As part of this process, the glycocalyx is damaged, with its height flattened completely. This is essentially a shedding of the glycocalyx and a stiffer cortex. Our working hypothesis is that in inflammatory diseases like systemic sclerosis, we see the body's self-reaction, and when these autoantibodies bind to these receptors, we see specific cascades leading to inflammatory processes.

These receptors are all linked to the cortical cytoskeleton. This is a specific cytoskeleton underneath the plasma membrane. This is not the stress fibers inside the cell; rather, it is a very narrow compartment at around 200 nanometers from the top of the cell surface. This actin-myosin mesh features linker proteins and receptors, with the glycocalyx linked to actin via syndecan or perlecan.

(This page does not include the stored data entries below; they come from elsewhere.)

Lemma process_rest cand s : e_inv lib cfg s ->
  wpt T R G (v ← verify lib sv cfg cand;
    let '(req, pubBytes) := v in
    if decide (q_Method req = MethodAWSSigV4) then processAttested lib sv cfg tid cand req pubBytes
    else if decide (q_Method req = MethodOIDC) then processSSO lib sv cfg tid cand req pubBytes
    else if decide (q_Method req <> MethodToken) then throw E_Method
    else process_token lib sv cfg tid cand req pubBytes) (answers cand) s.
Proof.
  intros Hi. wp_step. eapply wp_quiet; [apply verify_quiet|]. intros [[req pub]|e] s1 Hs Hv; [|done].
  destruct (Hv req pub eq_refl) as (Hpk & _). destruct (decide _); [by apply processAttested_wp|].
  destruct (decide _); [by apply processSSO_wp|]. destruct (decide _); [by wp_step|].
  apply process_token_wp; [|done]. eapply evolve_inv; [by eapply others_evolve|done].
Qed.

Lemma Process_wp cand s : e_inv lib cfg s -> wpt T R G (Process lib sv cfg tid cand) (answers cand) s.
Proof.
  intros Hi. unfold Process, existing. wp_step. wp_step. wp_step. wp_step; wp_step.
  - apply process_rest. eapply evolve_inv; [by eapply others_evolve|done].
  - destruct (find_first _ _) as [e|] eqn:Ef.
    + apply find_first_Some in Ef as [Hin He]. unfold has_eid in He. bool_split. wp_step. intros x [= <-]. split; [|done].
      apply answered_self; [|done]. eapply evolve_inv; [by eapply others_evolve|done].
    + apply process_rest. eapply evolve_inv; [by eapply others_evolve|done].
Qed.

Inflammatory diseases lead to shedding of the glycocalyx or cortical stiffening, caused by polymerization of the cortical actin and an intrinsic signal, which leads to collapse of the glycocalyx.

We can manipulate the actin cytoskeleton to investigate this, using fluorescence microscopy to focus on the cortical cytoskeleton. My research is focused on this cortical actin, so a confocal microscope is useful.

Manipulating the cortical cytoskeleton involves using jasplakinolide to polymerize the actin mesh, or we can use cytochalasin D to depolymerize it. Manipulating actin fibers underneath the plasma membrane results in reactions from the glycocalyx, with a stiff cortex leading to a collapse of the glycocalyx and a soft cortex giving an upright and proper glycocalyx.

What are some of the current challenges for this type of research?

My first AFM measurements using early instruments were challenging, but modern AFMs are much more user-friendly. The real challenge is working with these types of cells. It is imperative that we handle cells in a physiological way because they are living cells, and only a living cell in a perfect environment can properly act like a living cell.

For example, factors such as pH and salt content must be optimal, with appropriate growth time in every case. It is important to study the morphology and behavior of the endothelial cells before the experiment. A lot of experience working with cell culture experiments is needed to confirm that the cells are in good shape before experimenting.

Where do you think the future of AFM will lead, and what role will it play for scientists in the future?

AFM is one of the best methods for quantifying cell mechanics reliably. It allows me to view online how a living cell reacts when I apply substances. I would like to see more standardized measurements, meaning that we can use AFM as a diagnostic tool.

For example, chronic kidney disease patients often require biopsies in the kidney, which are painful. From my group's research, I know that when we use patient serum and incubate standardized HUVECs with this, we can differentiate between stage three, four, and five chronic kidney disease.

Using patient serum, we can see significant differences in cortical stiffness and glycocalyx height. This method is noninvasive, and while it takes time to create the necessary force curves, it would be useful to integrate the AFM as a diagnostic tool in translational projects and clinics.

We are not far from this reality. In our current project, for example, we can measure endothelial dysfunction. A stiff cell or a cell with a damaged glycocalyx are hallmarks of a dysfunctional cell. We can perform these diagnostics in lab projects, but clinicians are reluctant to use this approach at the moment because of the complexity of the machine involved.

I am trying to convince different groups to try this approach, with clinicians giving us serum and my team providing details on detected endothelial dysfunction.

About Prof. Dr. Kristina Kusche-Vihrog

Prof. Dr. Kristina Kusche-Vihrog is director of the Lübeck Institute of Physiology in Germany and on the board of the German Hypertension Foundation. In 2018, she received the German Society of Nephrology award for research into hypertension. Her research focuses, in particular, on the influence of inflammatory processes on endothelial dysfunction as a precursor to the development of cardiovascular diseases.